* **WORK ORDER**: Return the lines below that carry the word "else".

* **ENTRIES SHOWN**:
#[global] Instance toy_pool_laws : PoolLaws Toy.
Proof.
  split.
  - done.
  - cbn. intros x a b. unfold toy_maybe_balance. destruct (t_wpha x !! a); cbn; [|done].
    intros [= <-]. by apply wrap_range.
  - intros a b v x x' (Hn & Hc & Hp & Hb & Hd)%toy_transfer_spec.
    split; [by apply toy_same_nfts|]. split_and!; try done.
  - intros a b v x Hv Hor Hb. change (wpha_balance x a) with (toy_balance x a) in *.
    change (wpha_balance x b) with (toy_balance x b) in *.
    change (wpha_maybe_balance x b) with (toy_maybe_balance x b) in *.
    change (wpha_minimum_balance x) with toy_min in *.
    change (is_Some (toy_transfer a b v x)). unfold toy_transfer.
    pose proof (toy_balance_range x a).
    destruct ((v <? 0) || _) eqn:E1; b2p; [lia|]. case_match; [by eexists|].
    set (d := if _ <? _ then _ else v) in *.
    assert (v <= d <= toy_balance x a) by (subst d; case_match; b2p; lia).
    case_match eqn:E3; [|by eexists]. exfalso. b2p. destruct E3 as [|[E3 ?]]; [lia|].
    destruct Hor as [Hs|]; [|lia]. unfold toy_maybe_balance in Hs. rewrite E3 in Hs. by destruct Hs.
  - intros a v x x' H. change (toy_mint_into a v x = Minted x') in H. revert H. unfold toy_mint_into.
    destruct (_ || _) eqn:E1; [done|]. b2p. destruct (v =? 0) eqn:E2.
    { intros [= <-]. b2p. split; [by apply toy_same_nfts|]. split_and!; try done. lia. }
    destruct (_ <? _); [done|]. intros [= <-]. split; [by apply toy_same_nfts|]. split_and!; try done.
    + intros c Hc. cbn. unfold toy_maybe_balance. cbn. by rewrite lookup_insert_ne.
    + pose proof (toy_balance_range x a). apply (toy_balance_insert x).
      change (wpha_balance x a) with (toy_balance x a). lia.
  - intros a v x d x'. cbn. unfold toy_burn_from. intros [= <- <-]. by apply toy_same_nfts.
  - intros who c sym x x'. cbn. unfold toy_create_collection. destruct (t_colls x !! c) eqn:E; [done|].
    intros [= <-]. split_and!; try done.
    + apply map_eq. intros [c' n]. cbn. rewrite !toy_lookup. cbn. rewrite toy_lookup. cbn.
      destruct (decide (c' = c)) as [->|Hne].
      * rewrite lookup_insert_eq, E. repeat case_decide; try done; naive_solver.
      * rewrite lookup_insert_ne by done. repeat case_decide; done.
    + intros c'. cbn. case_decide; [subst; apply lookup_insert_eq|by rewrite lookup_insert_ne].
  - intros who o n c x x'. cbn. unfold toy_mint_nft. case_match eqn:E; [|done]. b2p. destruct E as [E1 E2].
    intros [= <-]. split_and!; try done.
    + rewrite toy_lookup. cbn. by case_decide.
    + apply map_eq. intros [c' n']. rewrite toy_lookup. cbn.
      destruct (decide ((c, n) = (c', n'))) as [[= <- <-]|Hne].
      * by rewrite !lookup_insert_eq, decide_True by (by rewrite E1; eexists).
      * by rewrite !lookup_insert_ne, toy_lookup by done.
  - intros who o n c x Hi Hn. cbn in *. unfold toy_mint_nft. rewrite toy_lookup in Hn. cbn in Hn.
    rewrite decide_True in Hn by (rewrite Hi; by eexists).
    rewrite !bool_decide_true by done. by eexists.
  - intros o c n x x'. cbn. unfold toy_nft_burn. destruct (toy_nfts x !! (c, n)) as [w|] eqn:Ew; [|done].
    case_match eqn:E; [|done]. b2p. destruct E as [[Ho _] _]. intros [= <-]. split_and!; try done.
    + by exists w.
    + apply map_eq. intros [c' n']. rewrite toy_lookup. cbn.
      destruct (decide ((c, n) = (c', n'))) as [[= <- <-]|Hne].
      * rewrite !lookup_delete_eq. by case_decide.
      * by rewrite !lookup_delete_ne, toy_lookup by done.
  - intros o c n x Hn Hl. cbn in *. unfold toy_nft_burn. rewrite Hn. cbn. rewrite Z.eqb_refl. cbn.
    apply bool_decide_eq_false in Hl. rewrite bool_decide_true by done. by eexists.
  - intros c n b x. cbn. split_and!; [by apply toy_same_nfts|done..|]. unfold toy_set_lock. cbn.
    destruct b; [apply bool_decide_true|apply bool_decide_false]; set_solver.
  - intros c n x. cbn. split; [by apply toy_same_nfts|done].
  - intros c n k v x x'. cbn. unfold toy_set_property. case_match; [|done]. intros [= <-].
    split_and!; try done. intros c' n' k'. cbn.
    destruct (decide ((c', n', k') = (c, n, k))) as [[= -> -> ->]|Hne].
    + apply lookup_insert_eq.
    + apply lookup_insert_ne. congruence.
  - intros c n k v x Hc Hn Hl. cbn in *. unfold toy_set_property.
    apply bool_decide_eq_false in Hl. rewrite !bool_decide_true by done. by eexists.
  - intros c n k x. cbn. split_and!; try done. intros c' n' k' Hne. cbn. apply lookup_delete_ne. congruence.
  - apply toy_owned_NoDup.
  - apply toy_owned_spec.
  - intros x c n w. cbn. rewrite toy_lookup. cbn. by case_decide.
  - intros p q b b' Hp Hq E. cbn in E. injection E as E%encode_inj.
    by apply app_inj_1 in E as [-> _]; [|congruence].
  - by intros [].
  - by intros [].
  - done.
  - done.
  - intros p b Hp Hb. cbn. split; [apply Z.div_pos; nia|]. apply Z.div_le_upper_bound; nia.
Qed.
(* ===== verification/PoolNfts.v ===== *)
(** * Shares in NFTs: what each NFT operation of the base pool does

    A collection's shares are the sum of the ["stake-info"] attributes of its
    NFTs. Every operation that succeeds changes that sum, the NFTs and the
    guards in a way stated here once, for the pools' theorems to use. *)

From S2P Require Import Prelude MqTypes Storage MqPallet FixedPoint Registry Computation PoolExt BasePool.

(** The steps of the pools, beside those of the prelude *)
Ltac mok_prim E :=
  lazymatch type of E with
  | ext_upd _ _ = Ok _ _ => unfold ext_upd, modify in E; mok_eq E
  | mod_bp _ _ = Ok _ _ => unfold mod_bp, modify in E; mok_eq E
  | deposit_event _ _ = Ok _ _ => unfold deposit_event, modify in E; mok_eq E
  | bp_event _ _ = Ok _ _ => unfold bp_event, deposit_event, modify in E; mok_eq E
  | _ => run_prim E
  end.
Ltac mok H :=
  let a := fresh "a" in let s := fresh "s" in let E := fresh "E" in
  apply bind_Ok in H as (a & s & E & H); mok_prim E.

Ltac mok_as H a s E := apply bind_Ok in H as (a & s & E & H); mok_prim E.

Section primitives.
Context {X : Type} `{BE : !BlockEnv} `{FC : !FixedCrate} `{CF : !CompConfig X} `{PC : !PoolConfig X}
  `{PV : !PoolView X} `{PL : !PoolLaws X}.
Implicit Types (s : Storage X) (x : X) (c : CollectionId) (n : NftId).

(** ** The view *)

Definition attr_of x c n : option NftAttr := rmrk_properties x c n NFT_PROPERTY_KEY ≫= decode_attr.
Definition nft_sh x c n : Balance := match attr_of x c n with Some a => shares a | None => 0 end.
(** The shares of a collection *)
Definition nft_shares x c : Z :=
  msum (fun k _ => if k.1 =? c then nft_sh x c k.2 else 0) (nfts x).

(** The NFTs and attributes of [x] outside [K] are those of [x']. *)
Definition nfts_same_but (K : CollectionId -> NftId -> Prop) x x' : Prop :=
  forall c n, ~ K c n -> nfts x' !! (c, n) = nfts x !! (c, n) /\ attr_of x' c n = attr_of x c n.

Definition same_issuers x x' : Prop := forall c, collection_issuer x' c = collection_issuer x c.

Lemma same_nfts_attr x x' c n : same_nfts x x' -> attr_of x' c n = attr_of x c n.
Proof. intros (_ & _ & H). unfold attr_of. by rewrite H. Qed.

Lemma nft_sh_eq x x' c n : attr_of x' c n = attr_of x c n -> nft_sh x' c n = nft_sh x c n.
Proof. unfold nft_sh. by intros ->. Qed.

Lemma nft_shares_ext x x' c :
  nfts x' = nfts x -> (forall n, is_Some (nfts x !! (c, n)) -> attr_of x' c n = attr_of x c n) ->
  nft_shares x' c = nft_shares x c.
Proof.
  intros Hn Ha. unfold nft_shares. rewrite Hn. apply msum_ext. intros [c' n] w Hw. cbn.
  case_match; b2p; [|done]. subst. apply nft_sh_eq, Ha. by eexists.
Qed.

Lemma nft_shares_same x x' c : same_nfts x x' -> nft_shares x' c = nft_shares x c.
Proof. intros H. apply nft_shares_ext; [apply H|]. intros n _. by apply same_nfts_attr. Qed.

Lemma key_of_stake : bvec KeyLimit NFT_PROPERTY_KEY = Some NFT_PROPERTY_KEY.
Proof.
  unfold bvec. replace (Z.of_nat (length NFT_PROPERTY_KEY)) with 10 by done.
  pose proof key_fits. by case_match; b2p; [|lia].
Qed.
Lemma key_of_time : bvec KeyLimit (bs "createtime") = Some (bs "createtime").
Proof.
  unfold bvec. replace (Z.of_nat (length (bs "createtime"))) with 10 by done.
  pose proof key_fits. by case_match; b2p; [|lia].
Qed.
Lemma value_of_attr a : bvec ValueLimit (encode_attr a) = Some (encode_attr a).
Proof. unfold bvec. pose proof (attr_fits a). by case_match; b2p; [|lia]. Qed.

(** ** Frames: what an NFT operation may change besides [ext] *)

Definition framed s s' : Prop := exists L N ev x,
  s' = put_ext x (put_events ev (upd_bp (fun b => put_nft_locks L (put_next_nft_ids N b)) s)).
Lemma process_loop_Ok fuel price m : forall b st s b' st' s' h e,
  process_loop fuel price m b st s = Ok (b', st') s' -> pool_ok s b h e ->
  processed s b h e s' b' /\
  (wpha_balance (ext s') (pool_account_id b') <= m \/ withdraw_queue b' = []).
Proof.
  induction fuel as [|fuel IH]; intros b st s b' st' s' h e H Hok; cbn [process_loop] in H; [done|].
  mok_as H r s1 Er. apply (process_round_Ok _ _ _ _ _ _ _ h e) in Er; [|done].
  destruct r as [[b1 st1]|].
  - apply (IH _ _ _ _ _ _ h e) in H as [Hp Hend]; [|apply Er]. split; [|done].
    by eapply processed_trans.
  - destruct Er as [-> Hend]. mok_prim H. split; [by apply processed_refl|done].
Qed.

Lemma evolves_events c O s ev : evolves c O s (put_events ev s).
Proof.
  split; try done. exists (nft_locks (bp s)), (next_nft_ids (bp s)), ev, (ext s).
  by destruct s as [??? [] ?????].
Qed.

Lemma pool_ok_events s b h e ev : pool_ok s b h e -> pool_ok (put_events ev s) b h e.
Proof. by intros []. Qed.

Lemma for_each_events {A} (f : A -> Event) l : forall s u s',
  for_each l (fun a => deposit_event (f a)) s = Ok u s' -> exists ev, s' = put_events ev s.
Proof.
  induction l as [|a l IH]; intros s u s' H; cbn [for_each] in H.
  - mok_prim H. exists (events s). by destruct s.
  - mok H. apply IH in H as [ev ->]. exists ev. by destruct s.
Qed.

Lemma try_process_Ok b s b' s' h e :
  try_process_withdraw_queue b s = Ok b' s' -> pool_ok s b h e ->
  processed s b h e s' b' /\
  (share_price b <> Some None ->
   wpha_balance (ext s') (pool_account_id b') <= wpha_minimum_balance (ext s) \/ withdraw_queue b' = []).
Proof.
  unfold try_process_withdraw_queue, min_balance. intros H Hok. mok H.
  destruct o as [p|]; [|mok_prim H; split; [by apply processed_refl|done]].
  mok H. mok E. destruct (wpha_exists (ext s)); [|done]. mok_prim E.
  mok_as H r s1 El. destruct r as [b1 st].
  apply (process_loop_Ok _ _ _ _ _ _ _ _ _ h e) in El as [[] Hend]; [|done].
  mok_as H u s2 Ev. mok_prim H. apply for_each_events in Ev as [ev ->]. split; [|by intros _].
  split; try done; [|by apply pool_ok_events].
  eapply evolves_trans; [done|apply evolves_events].
Qed.
(* ===== verification/PoolQueueClaims.v ===== *)
(** * The withdraw queue: termination, and when it does not terminate *)

From S2P Require Import Prelude MqTypes Storage MqPallet FixedPoint Registry Computation PoolExt BasePool PoolNfts PoolShares PoolQueue PoolProcess.

(** * The withdraw queue is processed to the end

    Under bounds that hold on the chain (the PHA supply, a price between the
    minimum balance and the free stake), the loop of the withdraw queue neither
    panics nor runs forever: every round removes shares from the queue. *)

(** ** Prices *)
Section prices.
Context `{FC : !FixedCrate} `{FD : !FixedDoc}.

Lemma to_fixed_bits z : u128 z -> z < 2 ^ 80 -> to_fixed z = Some (z * 2 ^ 48 / PHA * 2 ^ 16).
Proof. intros Hz Hlt. rewrite to_fixed_spec by done. apply Z.ltb_lt in Hlt. by rewrite Hlt. Qed.

Lemma bits_range z : 0 <= z -> 0 <= z * 2 ^ 48 / PHA * 2 ^ 16 /\ z * 2 ^ 48 / PHA * 2 ^ 16 * PHA <= z * 2 ^ 64.
Proof.
  intros Hz. unfold PHA. pose proof (Z.mul_div_le (z * 2 ^ 48) 1000000000000 ltac:(lia)).
  assert (0 <= z * 2 ^ 48 / 1000000000000) by (apply Z.div_pos; lia). lia.
Qed.

Lemma bits_mono y z : y <= z -> y * 2 ^ 48 / PHA * 2 ^ 16 <= z * 2 ^ 48 / PHA * 2 ^ 16.
Proof.
  intros Hyz. apply Z.mul_le_mono_nonneg_r; [lia|]. apply Z.div_le_mono; unfold PHA; lia.
Qed.
Lemma created_inv s pid c p x s' sym owner :
  created s pid c p x s' -> rmrk_create_collection pallet_id c sym (ext s) = Some x ->
  pools_inv s -> pool_count (bp s) = pid -> basepool_of p = new_basepool pid owner c -> extra_of p = 0 ->
  pools_inv s'.
Proof.
  intros Hcr Hx Hi Hk Hb He.
  assert (pools (bp s) !! pid = None) as Hnone.
  { destruct (pools (bp s) !! pid) as [q|] eqn:Hq; [|done].
    pose proof (wf_count _ _ _ (pg_wf _ _ _ (pi_good _ Hi _ _ Hq))). lia. }
  split.
  - intros c'. rewrite (cr_ids _ _ _ _ _ _ Hcr). apply Hi.
  - rewrite (cr_locks _ _ _ _ _ _ Hcr). apply Hi.
  - intros pid' q Hq. rewrite (cr_pools _ _ _ _ _ _ Hcr) in Hq.
    apply lookup_insert_Some in Hq as [[<- <-]|[Hne Hq]]; [|by eapply created_good, (pi_good _ Hi)].
    pose proof Hx as (Hfresh & Hn & _ & His & _)%create_collection_spec. destruct Hcr.
    assert (forall n, nfts (ext s') !! (c, n) = None) as Hempty.
    { intros n. rewrite cr_ext0, Hn. destruct (nfts (ext s) !! (c, n)) eqn:E; [|done].
      apply nft_collection in E as [? E]. congruence. }
    assert (coll_ok s' c) as Hc by (intros n w Hw; by rewrite Hempty in Hw).
    assert (nft_shares (ext s') c = 0) as Hz.
    { apply msum_zero. intros [c' n] w Hw. cbn. destruct (Z.eqb_spec c' c) as [->|]; [|done].
      by rewrite Hempty in Hw. }
    split; rewrite ?Hb, ?He.
    + split; try done; cbn; unfold slack, held; cbn; rewrite ?Hz; try done; try by constructor. by intros w ?%elem_of_nil.
    + split; cbn; rewrite ?cr_colls0, ?cr_count0, ?cr_ext0; [done|by rewrite lookup_insert_eq| | |lia].
      * rewrite His. by rewrite decide_True.
      * apply staker_account_fresh.
    + destruct p; cbn in *; rewrite Hb; [by intros v ?%elem_of_nil|done].
Qed.

Lemma sp_create_inv o s u s' :
  sp_create o s = Ok u s' -> pools_inv s -> 0 <= pool_count (bp s) < 2 ^ 64 - 1 -> pools_inv s'.
Proof.
  unfold sp_create, consume_new_pid, consume_new_cid. intros H%transactional_Ok Hi Hk.
  mok_as H owner s1 E. apply ensure_signed_Ok in E as [-> _].
  mok_as H pid s1 E. mok E. mok E. mok_prim E.
  mok_as H cid s1 E. mok E. mok E. mok_prim E. mok H.
  mok_as H u1 s1 E. apply ext_try_Ok in E as (x & Hx & ->).
  destruct (generate_owner_and_lock_account _ _) as [oa la].
  mok_as H u2 s2 E. unfold insert_stake_pool, insert_pool in E. mok_prim E. mok H.
  unfold sp_event in H. mok_prim H. cbn in Hx.
  eapply (created_inv s); [split; cbn; [done|done|done| |done|done]|exact Hx|done..].
  apply wrap_small. unfold in_width. lia.
Qed.
End stake_calls.

(** * Withdrawals and rewards of stake pools keep the invariant *)

Section rewards.
Context {X : Type} `{QN : !QueueNotifyConfig X} `{PT : !PalletTopicsUnrouted X} `{CC : !ChainCodec}
  `{RC : !RegConfig} `{BE : !BlockEnv} `{FC : !FixedCrate} `{CF : !CompConfig X} `{PC : !PoolConfig X}
  `{PV : !PoolView X} `{PL : !PoolLaws X} `{FD : !FixedDoc} `{WC : !WrapConfig X} `{SC : !StakeConfig}
  `{PF : !PoolFrame X}.
Implicit Types (s : Storage X) (x : X) (c : CollectionId) (n : NftId) (b : BasePool) (p : PoolProxy).

Abbreviation safe := (ok_moves (E := DispatchError) (inv_kept (X := X))).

* **REPLY TO THE TASK**:
    set (d := if _ <? _ then _ else v) in *.
  msum (fun k _ => if k.1 =? c then nft_sh x c k.2 else 0) (nfts x).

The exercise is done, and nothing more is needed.